--- START ---
(** One satisfied term: its chunks not seen before. *)
Lemma size_term_spec e usage seen t :
  pass_inv e usage seen -> term_ok t -> counted_term usage t -> satisfied t = true ->
  let offs := table (ck_hash t) in
  let new := filter (fun c => c ∉ seen) (term_chunks t) in
  exists u', size_loop (Z.to_nat (ck_end t - ck_start t)) e offs (ck_end t) (ck_start t) (usage_of usage (ck_hash t))
      (u64 (zsum (own_size count) seen), u64 (zsum (shared_size count) seen)) =
      Ok (u', (u64 (zsum (own_size count) (seen ++ new)), u64 (zsum (shared_size count) (seen ++ new)))) /\
    pass_inv e (<[ck_hash t := u']> usage) (seen ++ new) /\
    len (xu_last u') = len (xu_last (usage_of usage (ck_hash t))) /\
    forall k, 0 <= k -> lastv u' k = e \/ lastv u' k = lastv (usage_of usage (ck_hash t)) k.
Proof.
  intros I [Hs He] Hc Hsat%Z.leb_le offs new. unfold counted_term in Hc.
  destruct (size_loop_spec (Z.to_nat (ck_end t - ck_start t)) e offs (ck_end t) (ck_start t) (usage_of usage (ck_hash t))
    (zsum (own_size count) seen) (zsum (shared_size count) seen)) as (u' & -> & Hw & Hl & Hv);
    [apply I|apply tables_grow|lia|done|done|lia|].
  assert (forall i, i ∈ seqZ (ck_start t) (ck_end t - ck_start t) ->
    distv (usage_of usage (ck_hash t)) i = count (ck_hash t) i /\
    (lastv (usage_of usage (ck_hash t)) i = e <-> (ck_hash t, i) ∈ seen)) as Hi.
  { intros i Hi%elem_of_seqZ. split; [apply (pi_count _ _ _ I); lia|apply (pi_last _ _ _ I); lia]. }
  exists u'. rewrite !zsum_app. subst new. rewrite !zsum_filter. unfold term_chunks. rewrite !zsum_map.
  split; [|split; [constructor|split; [done|intros k Hk; destruct (Hv k Hk) as [_ ->]; case_decide; auto]]].
  - do 2 f_equal. f_equal; f_equal; f_equal; apply zsum_ext; intros i Hin; destruct (Hi i Hin) as [Hd Hla];
      unfold own_bytes, shared_bytes, own_size, shared_size; cbn [fst snd]; fold offs; rewrite Hd;
      case_bool_decide as Hb; case_decide as Hdec; try tauto; cbn [orb]; by destruct (1 <? _).
  - intros h. rewrite usage_of_insert. case_decide; [done|apply I].
  - intros h k Hk. unfold distm. rewrite usage_of_insert. case_decide as Hh; [|by apply I]. subst h.
    destruct (Hv k Hk) as [-> _]. by apply (pi_count _ _ _ I).
  - intros h k Hk. unfold lastm. rewrite usage_of_insert, elem_of_app, list_elem_of_filter.
    change (map (pair (ck_hash t)) (seqZ _ _)) with (term_chunks t). rewrite elem_of_term_chunks. unfold covers_chunk.
    case_decide as Hh.
    + subst h. destruct (Hv k Hk) as [_ ->]. rewrite bool_decide_eq_true_2 by done. cbn [andb].
      pose proof (pi_last _ _ _ I (ck_hash t) k Hk) as HL. unfold lastm in HL.
      destruct (Z.leb_spec (ck_start t) k), (Z.ltb_spec k (ck_end t)); cbn [andb].
      all: case_decide; try lia; rewrite ?HL. 
      * destruct (decide ((ck_hash t, k) ∈ seen)); tauto.
      * split; [by left|]. intros [?|[_ ?]]; done.
      * split; [by left|]. intros [?|[_ ?]]; done.
    + rewrite bool_decide_eq_false_2 by congruence. cbn [andb]. pose proof (pi_last _ _ _ I h k Hk) as HL. unfold lastm in HL.
      rewrite HL. split; [by left|]. intros [?|[_ ?]]; done.
  - apply NoDup_app. split; [apply I|]. split; [by intros c Hc1 [? _]%list_elem_of_filter|].
    apply NoDup_filter, term_chunks_NoDup.
  - intros c [Hc1|[_ Hc1]%list_elem_of_filter]%elem_of_app; [by apply (pi_nonneg _ _ _ I)|].
    change (map (pair (ck_hash t)) (seqZ _ _)) with (term_chunks t) in Hc1. destruct c as [h k].
    apply elem_of_term_chunks in Hc1. unfold covers_chunk in Hc1. apply andb_prop in Hc1 as [[_ Hc1%Z.leb_le]%andb_prop _]. cbn. lia.
Qed.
--- END ---
§ **Problem requirements**
Start at the first line of the entries above. Set down each line exactly through the one with "pass_inv e (<[ck_hash", and stop there.

§ **Solution to this problem**
(** One satisfied term: its chunks not seen before. *)
Lemma size_term_spec e usage seen t :
  pass_inv e usage seen -> term_ok t -> counted_term usage t -> satisfied t = true ->
  let offs := table (ck_hash t) in
  let new := filter (fun c => c ∉ seen) (term_chunks t) in
  exists u', size_loop (Z.to_nat (ck_end t - ck_start t)) e offs (ck_end t) (ck_start t) (usage_of usage (ck_hash t))
      (u64 (zsum (own_size count) seen), u64 (zsum (shared_size count) seen)) =
      Ok (u', (u64 (zsum (own_size count) (seen ++ new)), u64 (zsum (shared_size count) (seen ++ new)))) /\
    pass_inv e (<[ck_hash t := u']> usage) (seen ++ new) /\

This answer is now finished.